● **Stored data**
────────────────
Lemma train_at_256 (self : Tokenizer) (text : pystr) (ids : bytes) :
  utf8_encode text = Ok ids ->
  train self text 256
  = Returned {| merges := []; patterns := patterns self;
                special_tokens := special_tokens self;
                vocab := byte_vocab |}.
Proof. intros Hu. unfold train, train_with. now rewrite Hu. Qed.

(* ----------------------------------------------------------------- *)
(** ** [load]: the stages and what each can raise *)

Lemma py_int_raise (s : pystr) (e : exn) :
  py_int s = Raise e -> e = ValueError.
Proof.
  unfold py_int. destruct (parse_uint _ false); [discriminate|].
  now intros [= <-].
Qed.

Lemma parse_merge_line_raise (line : pystr) (e : exn) :
  parse_merge_line line = Raise e -> e = ValueError.
Proof.
  unfold parse_merge_line.
  destruct (split (strip line)) as [|t1 [|t2 [|t3 ts]]];
    try (now intros [= <-]).
  destruct (py_int t1) eqn:E1; simpl.
  - destruct (py_int t2) eqn:E2; simpl; [discriminate|].
    intros [= <-]. now apply py_int_raise in E2.
  - intros [= <-]. now apply py_int_raise in E1.
Qed.

Lemma read_specials_raise (n : nat) :
  forall f acc idx e, read_specials n f acc idx = Raise e -> e = ValueError.
Proof.
  induction n as [|n IH]; intros f acc idx e; simpl; [discriminate|].
  destruct (split (strip (fst (readline f)))) as [|t1 [|t2 [|t3 ts]]];
    try (now intros [= <-]).
  destruct (py_int t2) eqn:E; simpl.
  - apply IH.
  - intros [= <-]. now apply py_int_raise in E.
Qed.

(** After the special-token loop [idx] is still the integer it was, or
    it is a string; the file has moved on by [n] lines. *)
Lemma read_specials_ok (n : nat) :
  forall f acc idx s idx' rest,
    read_specials n f acc idx = Ok (s, idx', rest) ->
    rest = skip_lines n f
    /\ ((n = O /\ idx' = idx /\ s = acc)
        \/ (n <> O /\ exists t, idx' = IdxStr t)).
Proof.
  induction n as [|n IH]; intros f acc idx s idx' rest; simpl.
  - intros [= <- <- <-]. auto.
  - destruct (split (strip (fst (readline f)))) as [|t1 [|t2 [|t3 ts]]];
      try discriminate.
    destruct (py_int t2) eqn:E; simpl; [|discriminate].
    intros H. apply IH in H. destruct H as [-> H]. split; [reflexivity|].
    right. split; [discriminate|].
    destruct H as [(_ & -> & _)|(_ & t & ->)]; eauto.
Qed.

Lemma read_merges_raise (lines : list pystr) :
  forall acc idx e,
    read_merges lines acc idx = Raise e -> e = ValueError \/ e = TypeError.
Proof.
  induction lines as [|line lines IH]; intros acc idx e; simpl;
    [discriminate|].
  destruct (parse_merge_line line) eqn:E; simpl.
  - destruct idx; [apply IH | intros [= <-]; auto].
  - intros [= <-]. left. now apply parse_merge_line_raise in E.
Qed.

Lemma read_merges_int (lines : list pystr) :
  forall acc n m,
    read_merges lines acc (IdxInt n) = Ok m ->
    exists pairs, map parse_merge_line lines = map Ok pairs
                  /\ m = assign_ids pairs acc n.
Proof.
  induction lines as [|line lines IH]; intros acc n m; simpl.
  - intros [= <-]. exists []. auto.
  - destruct (parse_merge_line line) as [p|] eqn:E; simpl; [|discriminate].
    intros H. apply IH in H. destruct H as (pairs & Hp & ->).
    exists (p :: pairs). simpl. now rewrite Hp.
Qed.

Lemma read_merges_str (lines : list pystr) (acc : dict (Z * Z) Z)
      (t : pystr) (m : dict (Z * Z) Z) :
  read_merges lines acc (IdxStr t) = Ok m -> lines = [] /\ m = acc.
Proof.
  destruct lines as [|line lines]; simpl.
  - intros [= <-]. auto.
  - destruct (parse_merge_line line); simpl; discriminate.
Qed.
────────────────
● **Activity**
How many lines in the records hold the string "text"? Reply with the number only.

● **The completed task**
3